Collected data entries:
★ ★ ★ ★

(** A constructor call that returns has checked every invariant, and returns
    its arguments with the recomputed hash. *)
Lemma new_unsigned_inv n ta la lr cid bh bp :
  new_unsigned n ta la lr cid bh = Ok bp →
  unsigned_invariants n ta la lr ∧ validate cid = Ok tt ∧
  ∃ digest, hash_balance_data ta la lr = Ok digest ∧
            bp = mkUnsigned n ta la lr cid digest.
Proof.
  unfold new_BalanceProofUnsignedState, BalanceProofUnsignedState_post_init.
  cbn. intros H.
  field n. field ta. field la. field lr.
  do 5 range_test.
  destruct (validate cid) as [[]|] eqn:Hv; cbn in H; [|discriminate].
  destruct (hash_balance_data _ _ _) as [digest|] eqn:Hh; cbn in H;
    [|discriminate].
  injection H as <-. split; [|split; [done|by exists digest]].
  eexists _, _, _, _. repeat split; try reflexivity; lia.
Qed.

(** Conversely, arguments that meet the invariants with an identifier that
    validates make the constructor return. *)
Lemma new_unsigned_ok n ta la lr cid bh :
  unsigned_invariants n ta la lr → validate cid = Ok tt →
  new_unsigned n ta la lr cid bh =
    match hash_balance_data ta la lr with
    | Ok digest => Ok (mkUnsigned n ta la lr cid digest)
    | Raise e => Raise e
    end.
Proof.
  intros (zn & zt & zl & r & -> & -> & -> & -> & Hn & Ht & Hr) Hv.
  unfold new_BalanceProofUnsignedState, BalanceProofUnsignedState_post_init.
  cbn. do 5 (range_test; try lia). by rewrite Hv.
Qed.

(** What the constructor raises is a ValueError, unless every field check
    passed and the exception is the one of [validate]. *)
Lemma new_unsigned_raises n ta la lr cid bh e :
  new_unsigned n ta la lr cid bh = Raise e →
  (∃ msg, e = ValueError msg) ∨
  (unsigned_invariants n ta la lr ∧
   (validate cid = Raise e ∨
    (validate cid = Ok tt ∧ hash_balance_data ta la lr = Raise e))).
Proof.
  unfold new_BalanceProofUnsignedState, BalanceProofUnsignedState_post_init.
  cbn. intros H.
  field n; try (injection H as <-; by eauto).
  field ta; try (injection H as <-; by eauto).
  field la; try (injection H as <-; by eauto).
  field lr; try (injection H as <-; by eauto).
  do 5 (range_test; try (injection H as <-; by eauto)).
  right. split.
  { eexists _, _, _, _. repeat split; try reflexivity; lia. }
  destruct (validate cid) as [[]|e'] eqn:Hv; cbn in H.
  - destruct (hash_balance_data _ _ _) as [digest|e'] eqn:Hh; cbn in H;
      [discriminate|]. injection H as <-. by right.
  - injection H as <-. by left.
Qed.
(** * Tetfu: the fumen encoder and decoder of [scripts/fumen-parser.js]

    A shallow embedding of the [Tetfu] library (the [details] helpers and the
    [Fumen] class) and the properties of its encode/decode pair.

    Conventions of the embedding:
    - a JavaScript string is the list of its UTF-16 code units ([list Z]);
    - a JavaScript number that the code only uses as an integer is a [Z];
      [%] is the truncating remainder [Z.rem] and [Math.floor(a / b)] is the
      flooring division [Z.div];
    - array indices and the parse cursor [pos.value] are [nat];
    - [throw] / [try ... catch] are an explicit outcome type, and the
      [while] loops of [decode] run on fuel. *)

From Stdlib Require Import ZArith Lia String Ascii.
From stdpp Require Import base list gmap.

Open Scope Z_scope.

(** ** JavaScript strings *)

Abbreviation jsstring := (list Z).

(** A string literal of the source, as code units. *)
Definition lit (s : string) : jsstring :=
  map (fun a => Z.of_N (N_of_ascii a)) (list_ascii_of_string s).

Definition isHighSurrogate (c : Z) : bool := (0xD800 <=? c) && (c <=? 0xDBFF).
Definition isLowSurrogate (c : Z) : bool := (0xDC00 <=? c) && (c <=? 0xDFFF).

(** [for (const char of s)]: the string iterator yields one string per code
    point, a surrogate pair being a single two-unit string. *)
Fixpoint chars (s : jsstring) : list jsstring :=
  match s with
  | [] => []
  | c :: rest =>
      match rest with
      | d :: rest' =>
          if isHighSurrogate c && isLowSurrogate d
          then [c; d] :: chars rest'
          else [c] :: chars rest
      | [] => [[c]]
      end
  end.

(** [s[i]] on a string: a one-unit string, or [undefined] ([None]). *)
Definition str_index (s : jsstring) (i : Z) : option Z :=
  if i <? 0 then None else s !! Z.to_nat i.

(** [result += v] where [v] is a character or [undefined]. *)
Definition append_value (result : jsstring) (v : option Z) : jsstring :=
  result ++ match v with
            | Some c => [c]
            | None => lit "undefined"
            end.

(** [char.charCodeAt(0)] of a non-empty string. *)
Definition charCodeAt0 (char : jsstring) : Z := hd 0 char.

Definition startsWith (s prefix : jsstring) : bool :=
  bool_decide (take (length prefix) s = prefix).

(** ** Outcomes of a JavaScript computation *)

Inductive outcome (A : Type) : Type :=
| Normal (a : A)
| Throw (msg : string)
| OutOfFuel.

Arguments Normal {A} a.
Arguments Throw {A} msg.
Arguments OutOfFuel {A}.

(** ** Constants and page records *)

Definition FIELD_WIDTH : Z := 10.
Definition FIELD_HEIGHT : Z := 24.
Definition FIELD_NUM_CELLS : Z := FIELD_WIDTH * FIELD_HEIGHT.
Definition FUMEN_VERSION : jsstring := lit "v115@".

★ ★ ★ ★

## WHAT YOU SHOULD DO:
All of the data above should be reproduced word for word.

## EXERCISE SOLUTION:
(** A constructor call that returns has checked every invariant, and returns
    its arguments with the recomputed hash. *)
Lemma new_unsigned_inv n ta la lr cid bh bp :
  new_unsigned n ta la lr cid bh = Ok bp →
  unsigned_invariants n ta la lr ∧ validate cid = Ok tt ∧
  ∃ digest, hash_balance_data ta la lr = Ok digest ∧
            bp = mkUnsigned n ta la lr cid digest.
Proof.
  unfold new_BalanceProofUnsignedState, BalanceProofUnsignedState_post_init.
  cbn. intros H.
  field n. field ta. field la. field lr.
  do 5 range_test.
  destruct (validate cid) as [[]|] eqn:Hv; cbn in H; [|discriminate].
  destruct (hash_balance_data _ _ _) as [digest|] eqn:Hh; cbn in H;
    [|discriminate].
  injection H as <-. split; [|split; [done|by exists digest]].
  eexists _, _, _, _. repeat split; try reflexivity; lia.
Qed.

(** Conversely, arguments that meet the invariants with an identifier that
    validates make the constructor return. *)
Lemma new_unsigned_ok n ta la lr cid bh :
  unsigned_invariants n ta la lr → validate cid = Ok tt →
  new_unsigned n ta la lr cid bh =
    match hash_balance_data ta la lr with
    | Ok digest => Ok (mkUnsigned n ta la lr cid digest)
    | Raise e => Raise e
    end.
Proof.
  intros (zn & zt & zl & r & -> & -> & -> & -> & Hn & Ht & Hr) Hv.
  unfold new_BalanceProofUnsignedState, BalanceProofUnsignedState_post_init.
  cbn. do 5 (range_test; try lia). by rewrite Hv.
Qed.

(** What the constructor raises is a ValueError, unless every field check
    passed and the exception is the one of [validate]. *)
Lemma new_unsigned_raises n ta la lr cid bh e :
  new_unsigned n ta la lr cid bh = Raise e →
  (∃ msg, e = ValueError msg) ∨
  (unsigned_invariants n ta la lr ∧
   (validate cid = Raise e ∨
    (validate cid = Ok tt ∧ hash_balance_data ta la lr = Raise e))).
Proof.
  unfold new_BalanceProofUnsignedState, BalanceProofUnsignedState_post_init.
  cbn. intros H.
  field n; try (injection H as <-; by eauto).
  field ta; try (injection H as <-; by eauto).
  field la; try (injection H as <-; by eauto).
  field lr; try (injection H as <-; by eauto).
  do 5 (range_test; try (injection H as <-; by eauto)).
  right. split.
  { eexists _, _, _, _. repeat split; try reflexivity; lia. }
  destruct (validate cid) as [[]|e'] eqn:Hv; cbn in H.
  - destruct (hash_balance_data _ _ _) as [digest|e'] eqn:Hh; cbn in H;
      [discriminate|]. injection H as <-. by right.
  - injection H as <-. by left.
Qed.
(** * Tetfu: the fumen encoder and decoder of [scripts/fumen-parser.js]

    A shallow embedding of the [Tetfu] library (the [details] helpers and the
    [Fumen] class) and the properties of its encode/decode pair.

    Conventions of the embedding:
    - a JavaScript string is the list of its UTF-16 code units ([list Z]);
    - a JavaScript number that the code only uses as an integer is a [Z];
      [%] is the truncating remainder [Z.rem] and [Math.floor(a / b)] is the
      flooring division [Z.div];
    - array indices and the parse cursor [pos.value] are [nat];
    - [throw] / [try ... catch] are an explicit outcome type, and the
      [while] loops of [decode] run on fuel. *)

From Stdlib Require Import ZArith Lia String Ascii.
From stdpp Require Import base list gmap.

Open Scope Z_scope.

(** ** JavaScript strings *)

Abbreviation jsstring := (list Z).

(** A string literal of the source, as code units. *)
Definition lit (s : string) : jsstring :=
  map (fun a => Z.of_N (N_of_ascii a)) (list_ascii_of_string s).

Definition isHighSurrogate (c : Z) : bool := (0xD800 <=? c) && (c <=? 0xDBFF).
Definition isLowSurrogate (c : Z) : bool := (0xDC00 <=? c) && (c <=? 0xDFFF).

(** [for (const char of s)]: the string iterator yields one string per code
    point, a surrogate pair being a single two-unit string. *)
Fixpoint chars (s : jsstring) : list jsstring :=
  match s with
  | [] => []
  | c :: rest =>
      match rest with
      | d :: rest' =>
          if isHighSurrogate c && isLowSurrogate d
          then [c; d] :: chars rest'
          else [c] :: chars rest
      | [] => [[c]]
      end
  end.

(** [s[i]] on a string: a one-unit string, or [undefined] ([None]). *)
Definition str_index (s : jsstring) (i : Z) : option Z :=
  if i <? 0 then None else s !! Z.to_nat i.

(** [result += v] where [v] is a character or [undefined]. *)
Definition append_value (result : jsstring) (v : option Z) : jsstring :=
  result ++ match v with
            | Some c => [c]
            | None => lit "undefined"
            end.

(** [char.charCodeAt(0)] of a non-empty string. *)
Definition charCodeAt0 (char : jsstring) : Z := hd 0 char.

Definition startsWith (s prefix : jsstring) : bool :=
  bool_decide (take (length prefix) s = prefix).

(** ** Outcomes of a JavaScript computation *)

Inductive outcome (A : Type) : Type :=
| Normal (a : A)
| Throw (msg : string)
| OutOfFuel.

Arguments Normal {A} a.
Arguments Throw {A} msg.
Arguments OutOfFuel {A}.

(** ** Constants and page records *)

Definition FIELD_WIDTH : Z := 10.
Definition FIELD_HEIGHT : Z := 24.
Definition FIELD_NUM_CELLS : Z := FIELD_WIDTH * FIELD_HEIGHT.
Definition FUMEN_VERSION : jsstring := lit "v115@".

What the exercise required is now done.